While there is still work to be done — women are still underrepresented in many industries — there are trailblazing women with strong professional experience who are able and willing to help other women navigate the pitfalls of the modern workplace. An advisor can help a less experienced professional identify genuine opportunities to succeed in her career while still maintaining a healthy work-life balance. It is possible to be a mother, wife, sister, and friend while working to progress steadily up the company ranks. In the words of Facebook’s Sheryl Sandberg, women can heed the call to action by “leaning in” and taking charge of their careers.

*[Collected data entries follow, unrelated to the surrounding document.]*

(** What a row holds after an assignment that fits: the real parts. *)
Lemma set_row_stores_real_parts (a a' : ndarray2) (i : Z) (v : list complex) :
  set_row a i v = Returned a' → length v = ncols a →
  rows a' !! Z.to_nat i = Some (map fst v).
Proof.
  unfold set_row. intros H Hv.
  case_decide as Hi; [|discriminate].
  rewrite decide_True in H by done. injection H as <-. simpl.
  apply list_lookup_insert_eq. lia.
Qed.

(** *** Loops *)

Lemma wp_for_range_S {B} start k (body : Z → Py unit) (f : unit → Py B) Q st :
  wp (body start ≫= λ _, for_range_from (start + 1) k body ≫= f) Q st →
  wp (for_range_from start (S k) body ≫= f) Q st.
Proof. intros H. by apply wp_assoc in H. Qed.

Lemma wp_preserved {A} (I : state → Prop) (m : Py A) (Q : outcome A → state → Prop) st :
  preserves I m → I st → (∀ o st', I st' → Q o st') → wp m Q st.
Proof. intros Hm Hst HQ. apply HQ. by apply Hm. Qed.

Lemma preserves_for_range_from_ge I (start : Z) count (body : Z → Py unit) :
  (∀ i : Z, (start ≤ i)%Z → preserves I (body i)) →
  preserves I (for_range_from start count body).
Proof.
  revert start. induction count as [|k IH]; intros start Hbody; simpl.
  - apply preserves_ret.
  - apply preserves_bind; [apply Hbody; lia|].
    intros _. apply IH. intros i Hi. apply Hbody. lia.
Qed.

(** *** The later iterations leave row 0 alone *)

Lemma sweep_body_keeps_row_zero q c qi k x (i : Z) :
  (1 ≤ i)%Z → preserves (sweeping q c qi k x) (sweep_body i).
Proof.
  intros Hi [g tr] (Hnp & Hq & Hc & Hk & Hqi & a & Ha & Hrow).
  unfold bound in *. cbn [globals] in *.
  change (wp (sweep_body i) (λ _ st', sweeping q c qi k x st') (State g tr)).
  repeat step.
  all: unfold sweeping, row_zero_is, bound; cbn [globals].
  all: repeat (split; [lookup_tac|]).
  all: eexists; (split; [lookup_ex|]).
  all: try assumption.
  all: erewrite set_row_other; [eassumption|eassumption|lia].
Qed.

Lemma np_zeros_shape (r c : Z) :
  (0 ≤ r)%Z → (0 ≤ c)%Z →
  np_zeros r c =
  Returned {| ncols := Z.to_nat c;
              rows := replicate (Z.to_nat r) (replicate (Z.to_nat c) fzero) |}.
Proof. intros Hr Hc. unfold np_zeros. rewrite decide_False by lia. done. Qed.

Lemma of_real_real_parts (v : list complex) :
  Forall (λ z, z.2 = fzero) v → map of_real (map cast_float64 v) = v.
Proof.
  induction 1 as [|[re im] v Hz _ IH]; [done|].
  simpl in *. rewrite IH. unfold of_real. by rewrite Hz.
Qed.

Lemma sweeping_assign q c qi k x (y : string) :
  y ≠ "np" → y ≠ "qubitOp" → y ≠ "initial_circuit" → y ≠ "num_time_slices" →
  y ≠ "quantum_instance" → y ≠ "statevector_of_t" →
  stable_assign (sweeping q c qi k x) y.
Proof.
  intros ? ? ? ? ? ? v g tr (H1 & H2 & H3 & H4 & H5 & a & H6 & H7).
  repeat split; try by apply bound_assign.
  exists a. split; [by apply bound_assign | done].
Qed.

Lemma sweeping_emit q c qi k x ev : stable_emit (sweeping q c qi k x) ev.
Proof. by intros g tr. Qed.

End Sweep.

(** Equations between outcomes of the same call, and the two NumPy calls
    whose arguments are known to fit. *)
Ltac known :=
  repeat match goal with
  | H : np_zeros _ _ = _ |- _ =>
      rewrite np_zeros_shape in H by lia; first [discriminate H | injection H as <-]
  | H : set_row _ _ _ = _ |- _ =>
      rewrite set_row_fits in H
        by (simpl; rewrite ?length_replicate; lia);
      first [discriminate H | injection H as <-]
  | H' : ?r = Returned _, H : ?r = Returned _ |- _ =>
      rewrite H' in H; injection H as <-
  | H' : ?r = Returned _, H : ?r = Raised _ |- _ =>
      rewrite H' in H; discriminate H
  | H' : match ?r with Returned _ => _ | Raised _ => _ end = _, H : ?r = _ |- _ =>
      rewrite H in H'; try discriminate H'
  end.

(** The first iteration of a [for] loop over a range that is not empty. *)
Ltac enter_loop :=
  lazymatch goal with
  | |- wp (for_range ?m _ ≫= _) _ _ =>
      unfold for_range;
      let E := fresh "E" in
      destruct (Z.to_nat m) eqn:E; [lia | apply wp_for_range_S]
  end.

Section SweepAtZero.
Context {C : Carrier} {fw : Framework C}.

(** A run that reaches the sweep cell reaches it with the names the cell
    reads bound: a horizon of 100, 10 time slices, and the qubit count of
    the operator. *)
Lemma sweep_inputs_of_run (cfg : config) (st : state) :
  run_upto at_sweep cfg = (Finished, st) →
  ∃ q c qi, sweep_inputs st q c qi 10 (num_qubits q) 100.
Proof.
  destruct cfg as [a b mt q].
  list_cells.
  repeat step.
  all: finished.
  all: eexists _, _, _.
  all: unfold sweep_inputs, bound; cbn [globals].
  all: repeat split; lookup_ex.
Qed.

Part of this is asking for help in doing so.

Strike the Right Balance
A career coach’s role is to help you identify and access the opportunities for advancement in your company and your industry, while at the same time helping you maintain a healthy work-life balance. With the economy growing, opportunities are emerging every day. By hiring a career coach — someone who has helped many women address these very same issues— you can avoid the most common mistakes and roadblocks that derail the progress of individuals with less experience.

“Lean in” for a Better View
Pamela Weinberg, an experienced career coach dedicated to helping women succeed, was recently interviewed regarding her practice. She says one of the most frequent questions posed to her is, “Is there a ‘golden rule’ that you share with women regarding job satisfaction?”

Her answer cuts straight to what a career advisor will help a client discover: the right perspective needed to fully appreciate the opportunities that are available.

“I tell women to look at the long view,” says Weinberg. “Don’t think about whether you did a good job today with balance — but look at it over a week or a month.”

Find a Purpose
According to veteran career coach Ariane Hunter, one of the greatest challenges facing professional women is finding a sense of purpose in their work.

“The career frustrations I hear most often from women are that they want to feel more connected to a sense of purpose within their career,” she says.

By engaging someone to help you better understand the value of your work, it’s possible to gain improved insight into the significance of your role in a company. A career coach with experience working with women who run the gamut from early career to C-level executives can help you maintain the appropriate perspective on your role and your efforts.

“Lean in” to the opportunities and discover how advancing your career can improve both your professional and family life simultaneously.